Unterdurchschnittliche Leistung ist kein Kündigungsgrund
Bleibt ein Mitarbeiter mit seiner Leistung unter dem Durchschnitt, rechtfertigt dies nicht in jedem Fall eine Kündigung. Das hat das Landesarbeitsgericht (LAG) Hamm entschieden.
Der Fall aus der Praxis
Ein langjährig beschäftigter Arbeitnehmer erhielt die Kündigung, weil er nach Ansicht seines Arbeitgebers wiederholt schlecht gearbeitet hatte und seine Arbeitsleistung eine erhebliche Fehlerquote aufwies.

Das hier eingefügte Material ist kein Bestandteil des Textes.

Record CreateTaskRequest := mkCreateTaskRequest {
  ct_meeting_id : string;
  ct_title : string;
  ct_assignee_user_id : option string;
  ct_due_date : option string
}.

Record UpdateTaskStatusRequest := mkUpdateTaskStatusRequest {
  status : string
}.

(** [{"id": ...}] *)
Record IdResponse := mkIdResponse { created_id : string }.

(** [{"id": ..., "status": ...}] *)
Record StatusResponse := mkStatusResponse {
  updated_id : string;
  updated_status : string
}.

(** The dashboard dictionary.  [completion_rate] carries the exact value of
    the quotient; the float Python computes from two integers is the double
    nearest to that value, so equations between floats are not read off
    this field. *)
Record Summary := mkSummary {
  rooms : nat;
  meetings : nat;
  tasks : nat;
  tasks_done : nat;
  completion_rate : Qc
}.

(** ** The handlers of [main.py] *)

(** The library functions the handlers call.  [None] stands for the
    exception the library raises on text it does not accept. *)
Class Library := {
  (** [bson.ObjectId(text)] *)
  ObjectId_parse : string → option ObjectId;
  (** [datetime.fromisoformat(text)] *)
  fromisoformat : string → option datetime;
  (** [datetime.isoformat(sep)] *)
  datetime_isoformat : string → datetime → string;
  (** [date.isoformat()] *)
  date_isoformat : date → string;
  (** [repr] of a list of strings *)
  list_repr : list string → string
}.

Section Handlers.

Context `{Library}.

(** The builtin [str]. *)
Definition py_str (v : value) : string :=
  match v with
  | VNone => "None"
  | VBool true => "True"
  | VBool false => "False"
  | VInt n => pretty n
  | VStr s => s
  | VStrList l => list_repr l
  | VOid o => oid_hex o
  | VDatetime t => datetime_isoformat " " t
  | VDate t => date_isoformat t
  end.

(** *** Utility serializers *)

(** One round of the loop that converts date values: the entry [(k, v)]
    of the snapshot is written back as text when [v] is a date. *)
Definition isoformat_entry (kv : string * value) (d : dict) : dict :=
  match kv.2 with
  | VDatetime t => <[kv.1 := VStr (datetime_isoformat "T" t)]> d
  | VDate t => <[kv.1 := VStr (date_isoformat t)]> d
  | _ => d
  end.

(** What the loop does to one value. *)
Definition isoformat_value (v : value) : value :=
  match v with
  | VDatetime t => VStr (datetime_isoformat "T" t)
  | VDate t => VStr (date_isoformat t)
  | _ => v
  end.

Definition serialize_doc (doc : dict) : dict :=
  if decide (doc = ∅) then doc
  else
    let d := doc in
    let d := match d !! "_id" with
             | Some v => <["id" := VStr (py_str v)]> (delete "_id" d)
             | None => d
             end in
    foldr isoformat_entry d (map_to_list d).

Definition serialize_list (items : list dict) : list dict :=
  serialize_doc <$> items.

(** *** The store adapter ([database.py]) *)

(** Modelled from the spec: [create_document] of the store adapter, whose
    module is not among the sources.  It turns the entity into a record,
    gives it the new identifier [new_id], appends it to the collection and
    returns the identifier as text; without a connection it fails. *)
Definition create_document {T} `{BaseModel T} (name : string) (data : T)
    (new_id : ObjectId) : handler string :=
  db ← get_db;
  match db with
  | None => raise StoreUnavailable
  | Some d =>
      _ ← put_db (<[name := insert_one (collection d name) new_id
                               (model_dump data)]> d);
      mret (py_str (VOid new_id))
  end.

(** Modelled from the spec: [get_documents] of the store adapter, whose
    module is not among the sources.  It returns every record of the
    collection whose fields equal all entries of the filter, in insertion
    order; without a connection it fails. *)
Definition get_documents (name : string) (filter_dict : dict)
  : handler (list dict) :=
  db ← get_db;
  match db with
  | None => raise StoreUnavailable
  | Some d => mret (find (collection d name) (Eq <$> filter_dict) None)
  end.

(** *** Workspaces *)

Definition create_workspace (req : CreateWorkspaceRequest)
    (new_id : ObjectId) : handler IdResponse :=
  let ws := Workspace_init (cw_name req) (cw_owner_user_id req) None
              (cw_description req) in
  ws_id ← create_document "workspace" ws new_id;
  mret {| created_id := ws_id |}.

Definition list_workspaces (owner_user_id : option string)
  : handler (list dict) :=
  let filter_q : dict := ∅ in
  let filter_q :=
    if truthy owner_user_id
    then <["owner_user_id" := opt_str owner_user_id]> filter_q
    else filter_q in
  items ← get_documents "workspace" filter_q;
  mret (serialize_list items).

(** *** Rooms *)

Definition list_rooms (workspace_id : string) : handler (list dict) :=
  items ← get_documents "room" {["workspace_id" := VStr workspace_id]};
  mret (serialize_list items).

(** *** Meetings *)

Definition create_meeting (req : CreateMeetingRequest) (new_id : ObjectId)
  : handler IdResponse :=
  match fromisoformat (cm_scheduled_at req) with
  | None => raise ValueError
  | Some scheduled_dt =>
      mtg ← lift (Meeting_init (cm_room_id req) (cm_title req) scheduled_dt
                    (Some (cm_duration_minutes req)) (cm_host_user_id req)
                    (Some (cm_participant_user_ids req)) None None);
      meeting_id ← create_document "meeting" mtg new_id;
      mret {| created_id := meeting_id |}
  end.

Definition list_meetings (room_id : option string) : handler (list dict) :=
  let q : dict :=
    if truthy room_id then {["room_id" := opt_str room_id]} else ∅ in
  items ← get_documents "meeting" q;
  mret (serialize_list items).

(** *** Notes *)

Definition list_notes (meeting_id : string) : handler (list dict) :=
  items ← get_documents "note" {["meeting_id" := VStr meeting_id]};
  mret (serialize_list items).

(** *** Tasks *)

Definition create_task (req : CreateTaskRequest) (new_id : ObjectId)
  : handler IdResponse :=
  due_dt ← (if truthy (ct_due_date req) then
              match fromisoformat (default "" (ct_due_date req)) with
              | None => raise ValueError
              | Some t => mret (Some t)
              end
            else mret None);
  let task := Task_init (ct_meeting_id req) (ct_title req)
                (ct_assignee_user_id req) due_dt None in
  task_id ← create_document "task" task new_id;
  mret {| created_id := task_id |}.

Definition list_tasks (meeting_id assignee_user_id : option string)
  : handler (list dict) :=
  let q : dict := ∅ in
  let q := if truthy meeting_id
           then <["meeting_id" := opt_str meeting_id]> q else q in
  let q := if truthy assignee_user_id
           then <["assignee_user_id" := opt_str assignee_user_id]> q
           else q in
  items ← get_documents "task" q;
  mret (serialize_list items).

Definition update_task_status (task_id : string)
    (body : UpdateTaskStatusRequest) : handler StatusResponse :=
  db ← get_db;
  match db with
  | None => raise (HTTPException 500 "Database not available")
  | Some d =>
      match ObjectId_parse task_id with
      | None => raise (HTTPException 400 "Invalid task id")
      | Some oid =>
          let '(d', matched_count) :=
            db_update_one d "task" {["_id" := Eq (VOid oid)]}
              {["status" := VStr (status body)]} in
          _ ← put_db d';
          if decide (matched_count = 0%nat)
          then raise (HTTPException 404 "Task not found")
          else mret {| updated_id := task_id;
                       updated_status := status body |}
      end
  end.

In der Vergangenheit hatte er aufgrund von Unaufmerksamkeiten deshalb mehrere Abmahnungen erhalten. Mit der verhaltensbedingten Kündigung war er nicht einverstanden. Er argumentierte, auch nicht mehr Fehler als andere im Betrieb vergleichbare Beschäftigte zu machen und erhob Kündigungsschutzklage.
Das sagt der Richter
Mit Erfolg. Nach Meinung des Gerichts sei die Kündigung sozial ungerechtfertigt. Zwar könne grundsätzlich eine Schlechtleistung des Arbeitnehmers auch eine Kündigung nach sich ziehen. Voraussetzung sei aber, dass diese auf einer Pflichtverletzung beruhe. Dieses wiederum habe der Arbeitgeber nach Art und Schwere konkret darzulegen. Im Vergleich zu Kollegen müsse deshalb eine eindeutig höhere Fehlerquote über einen gewissen Zeitraum nachgewiesen werden. Den Beweis einer qualitativen Minderleistung sei der Arbeitgeber hier jedoch schuldig geblieben, sodass das Arbeitsverhältnis durch die Kündigung nicht beendet worden sei (LAG Hamm; Urteil vom 20.11.2009, Az: 10 Sa 875/09).

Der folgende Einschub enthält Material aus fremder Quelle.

(** * libcpdlc: the message-list engine and the routing daemon

    A shallow embedding of [src/cpdlc_msglist.c] (the client-side thread
    engine) and of the routing core of [cpdlcd/cpdlcd.c] (logon, callsign
    index, forwarding, message queue), with the properties the
    specification states about them; and of the comparators and trees
    of the daemon, of its input loop and of the timed wait of
    [src/cpdlc_thread.h], with further properties of the code.

    Conventions of the embedding:
    - C [unsigned] values are [Z] with the wrap-around at [2^32] written
      out where the code increments them; [uint64_t] likewise at [2^64].
    - A [list_t] is a Rocq list whose first element is [list_head];
      [list_insert_head] is [cons], [list_insert_tail] appends.
    - A pointer into a [list_t] is the position of the node, counted from
      the head.
    - [ASSERT]/[VERIFY] failures and NULL dereferences end the run; the
      functions that can hit one return a [result]. *)

From Stdlib Require Import ZArith List String Ascii Bool Lia.
From stdpp Require Import base option list strings gmap.

Local Open Scope Z_scope.

(** ** Outcomes of a run *)

Inductive failure :=
| AssertFailed   (* ASSERT(...) or VERIFY(...) did not hold *)
| NullBucket     (* a NULL msg_bucket_t pointer was dereferenced *)
| BadPointer.    (* a pointer that is not a node of its list was followed *)

Inductive result (A : Type) :=
| Ok (a : A)
| Abort (f : failure).

Arguments Ok {A} a.
Arguments Abort {A} f.

Definition rbind {A B : Type} (r : result A) (k : A -> result B) : result B :=
  match r with
  | Ok a => k a
  | Abort f => Abort f
  end.

Notation "'do' x <- r ; k" := (rbind r (fun x => k))
  (at level 10, x pattern, r at level 100, k at level 200,
   format "'[v' 'do'  x  <-  r ; '/' k ']'").

Definition ASSERT (b : bool) : result unit :=
  if b then Ok tt else Abort AssertFailed.

Definition UINT32_MAX : Z := 4294967295.

(** [x++] on an [unsigned]. *)
Definition u32_incr (x : Z) : Z := (x + 1) mod 2 ^ 32.

(** ** Messages ([cpdlc_msg_t]) *)

Module Cpdlc.

(** Modelled from the spec: the response classes of the catalog
    ([cpdlc.h] is not under src/): NONE, Y, WU, AN, NE. *)
Inductive cpdlc_resp_type :=
| CPDLC_RESP_NONE
| CPDLC_RESP_Y
| CPDLC_RESP_WU
| CPDLC_RESP_AN
| CPDLC_RESP_NE.

Definition cpdlc_resp_type_eqb (a b : cpdlc_resp_type) : bool :=
  match a, b with
  | CPDLC_RESP_NONE, CPDLC_RESP_NONE
  | CPDLC_RESP_Y, CPDLC_RESP_Y
  | CPDLC_RESP_WU, CPDLC_RESP_WU
  | CPDLC_RESP_AN, CPDLC_RESP_AN
  | CPDLC_RESP_NE, CPDLC_RESP_NE => true
  | _, _ => false
  end.

(** A catalog entry, [cpdlc_msg_info_t], with the fields the code reads. *)
Record cpdlc_msg_info := {
  is_dl : bool;
  msg_type : Z;
  resp : cpdlc_resp_type;
  timeout : Z;
}.

(** Modelled from the spec: the message type codes of [cpdlc.h] (not
    under src/) are the numbers in their names, DMn = n and UMn = n. *)
Definition CPDLC_UM0_UNABLE : Z := 0.
Definition CPDLC_UM1_STANDBY : Z := 1.
Definition CPDLC_UM3_ROGER : Z := 3.
Definition CPDLC_UM4_AFFIRM : Z := 4.
Definition CPDLC_UM5_NEGATIVE : Z := 5.
Definition CPDLC_UM159_ERROR_description : Z := 159.
Definition CPDLC_UM160_NEXT_DATA_AUTHORITY_id : Z := 160.
Definition CPDLC_UM161_END_SVC : Z := 161.
Definition CPDLC_UM168_DISREGARD : Z := 168.
Definition CPDLC_DM0_WILCO : Z := 0.
Definition CPDLC_DM1_UNABLE : Z := 1.
Definition CPDLC_DM2_STANDBY : Z := 2.
Definition CPDLC_DM3_ROGER : Z := 3.
Definition CPDLC_DM4_AFFIRM : Z := 4.
Definition CPDLC_DM5_NEGATIVE : Z := 5.
Definition CPDLC_DM6_REQ_alt : Z := 6.
Definition CPDLC_DM27_REQ_WX_DEVIATION_UP_TO_dir_dist_OF_ROUTE : Z := 27.
Definition CPDLC_DM49_WHEN_CAN_WE_EXPCT_spd : Z := 49.
Definition CPDLC_DM54_WHEN_CAN_WE_EXPECT_CRZ_CLB_TO_alt : Z := 54.
Definition CPDLC_DM62_ERROR_errorinfo : Z := 62.
Definition CPDLC_DM70_REQ_HDG_deg : Z := 70.
Definition CPDLC_DM71_REQ_GND_TRK_deg : Z := 71.

(** What the headers and the catalog table, which are not under src/,
    declare: the two sentinels and the response class and timeout the
    catalog gives a message type of a direction. *)
Class Catalog := {
  CPDLC_INVALID_MSG_SEQ_NR : Z;
  CPDLC_NO_MSG_THR_ID : Z;
  cpdlc_infos : bool -> Z -> cpdlc_resp_type * Z;
}.

(** A segment: its catalog entry and its argument vector. *)
Record cpdlc_msg_seg := {
  seg_info : cpdlc_msg_info;
  seg_args : list string;
}.

Record cpdlc_msg := {
  msg_min : Z;
  msg_mrn : Z;
  msg_from : string;
  msg_to : string;
  msg_is_logon : bool;
  msg_segs : list cpdlc_msg_seg;
}.

Definition cpdlc_msg_get_min (m : cpdlc_msg) : Z := msg_min m.
Definition cpdlc_msg_get_mrn (m : cpdlc_msg) : Z := msg_mrn m.
Definition cpdlc_msg_get_from (m : cpdlc_msg) : string := msg_from m.
Definition cpdlc_msg_get_to (m : cpdlc_msg) : string := msg_to m.
Definition cpdlc_msg_get_num_segs (m : cpdlc_msg) : nat := length (msg_segs m).

Definition cpdlc_msg_set_min (m : cpdlc_msg) (v : Z) : cpdlc_msg :=
  {| msg_min := v; msg_mrn := msg_mrn m; msg_from := msg_from m;
     msg_to := msg_to m; msg_is_logon := msg_is_logon m;
     msg_segs := msg_segs m |}.

Definition cpdlc_msg_set_mrn (m : cpdlc_msg) (v : Z) : cpdlc_msg :=
  {| msg_min := msg_min m; msg_mrn := v; msg_from := msg_from m;
     msg_to := msg_to m; msg_is_logon := msg_is_logon m;
     msg_segs := msg_segs m |}.

Definition cpdlc_msg_set_from (m : cpdlc_msg) (v : string) : cpdlc_msg :=
  {| msg_min := msg_min m; msg_mrn := msg_mrn m; msg_from := v;
     msg_to := msg_to m; msg_is_logon := msg_is_logon m;
     msg_segs := msg_segs m |}.

Definition set_segs (m : cpdlc_msg) (l : list cpdlc_msg_seg) : cpdlc_msg :=
  {| msg_min := msg_min m; msg_mrn := msg_mrn m; msg_from := msg_from m;
     msg_to := msg_to m; msg_is_logon := msg_is_logon m;
     msg_segs := l |}.

(** Modelled from the spec: the direction flag of a message
    ([cpdlc_msg.c] is not under src/). All segments of a message share
    one direction, so the flag is read off the first segment, as the
    predicates of [cpdlc_msglist.c] do; a message without segments reads
    as an uplink. *)
Definition cpdlc_msg_get_dl (m : cpdlc_msg) : bool :=
  match msg_segs m with
  | s :: _ => is_dl (seg_info s)
  | [] => false
  end.

(** Modelled from the spec: [cpdlc_msg_add_seg] appends a segment whose
    entry is the catalog's for the direction and type. *)
Definition cpdlc_msg_add_seg `{Catalog} (m : cpdlc_msg) (dl : bool) (ty : Z)
    : cpdlc_msg :=
  let e := cpdlc_infos dl ty in
  set_segs m (msg_segs m ++
    [{| seg_info := {| is_dl := dl; msg_type := ty;
                       resp := fst e; timeout := snd e |};
        seg_args := [] |}]).

(** Writes argument [arg_nr], extending the vector with empty arguments
    up to it. *)
Fixpoint set_arg (args : list string) (arg_nr : nat) (v : string)
    : list string :=
  match arg_nr, args with
  | O, [] => [v]
  | O, _ :: rest => v :: rest
  | S n, [] => EmptyString :: set_arg [] n v
  | S n, a :: rest => a :: set_arg rest n v
  end.

(** Modelled from the spec: [cpdlc_msg_seg_set_arg] stores an argument
    of a segment that exists. *)
Definition cpdlc_msg_seg_set_arg (m : cpdlc_msg) (seg_nr arg_nr : nat)
    (v : string) : cpdlc_msg :=
  set_segs m (alter (fun s => {| seg_info := seg_info s;
                                 seg_args := set_arg (seg_args s) arg_nr v |})
                    seg_nr (msg_segs m)).

End Cpdlc.


(** ** The message-list engine ([cpdlc_msglist.c]) *)

Module Msglist.
Import Cpdlc.

Inductive cpdlc_msg_thr_status :=
| CPDLC_MSG_THR_OPEN
| CPDLC_MSG_THR_CLOSED
| CPDLC_MSG_THR_ACCEPTED
| CPDLC_MSG_THR_REJECTED
| CPDLC_MSG_THR_TIMEDOUT
| CPDLC_MSG_THR_STANDBY
| CPDLC_MSG_THR_PENDING
| CPDLC_MSG_THR_DISREGARD
| CPDLC_MSG_THR_FAILED
| CPDLC_MSG_THR_ERROR
| CPDLC_MSG_THR_CONN_ENDED.

#[global] Instance cpdlc_msg_thr_status_eq_dec : EqDecision cpdlc_msg_thr_status.
Proof. solve_decision. Defined.

Inductive cpdlc_msg_status :=
| CPDLC_MSG_STATUS_SENDING
| CPDLC_MSG_STATUS_SENT
| CPDLC_MSG_STATUS_SEND_FAILED
| CPDLC_MSG_STATUS_INVALID_TOKEN.

Inductive cpdlc_logon_status :=
| CPDLC_LOGON_NONE
| CPDLC_LOGON_LINKING
| CPDLC_LOGON_IN_PROG
| CPDLC_LOGON_COMPLETE.

#[global] Instance cpdlc_logon_status_eq_dec : EqDecision cpdlc_logon_status.
Proof. solve_decision. Defined.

Das bedeutet die Entscheidung
Einem Arbeitnehmer können Sie wegen einer Schlechtleistung verhaltensbedingt nur kündigen, wenn es Ihnen gelingt, darzulegen, dass er sein Leistungsvermögen bewusst nicht ausgeschöpft hat. Die Rechtsprechung stellt damit klar, dass es einen objektiven Maßstab für Arbeitsleistung grundsätzlich nicht gibt. Bei Leistungsdefiziten kommt es deshalb darauf an, dass der Mitarbeiter die Leistung, die er aufgrund seiner individuellen Fähigkeiten erbringen könnte, nicht erbringt. Nicht entscheidend ist daher, wie Sie den Inhalt der Arbeitspflicht vertraglich oder kraft Ihres Weisungsrechts festgelegt haben.
Expertenrat
Die schuldhafte Unterschreitung der Leistungsfähigkeit muss vom Arbeitgeber bewiesen werden. Dies gelingt Ihnen aber nur, wenn sowohl Fehlerquote als auch weitere Umstände wie Art, Schwere und Folgen der fehlerhaften Arbeitsleistung ausreichend festgehalten und dokumentiert werden.
Vorsicht
Kündigen Sie einem Mitarbeiter personenbedingt, weil er aufgrund seiner körperlichen oder geistigen Verfassung nicht in der Lage ist, die von ihm geforderte Arbeitsleistung zu erbringen, wird es vor Gericht ganz schwer. Erfolg versprechend ist ein solches Vorgehen nur dann, wenn eine erhebliche Beeinträchtigung der betrieblichen Interessen droht und eine Minderleistung von mehr als 30 Prozent gegenüber vergleichbaren Arbeitnehmern vorliegt.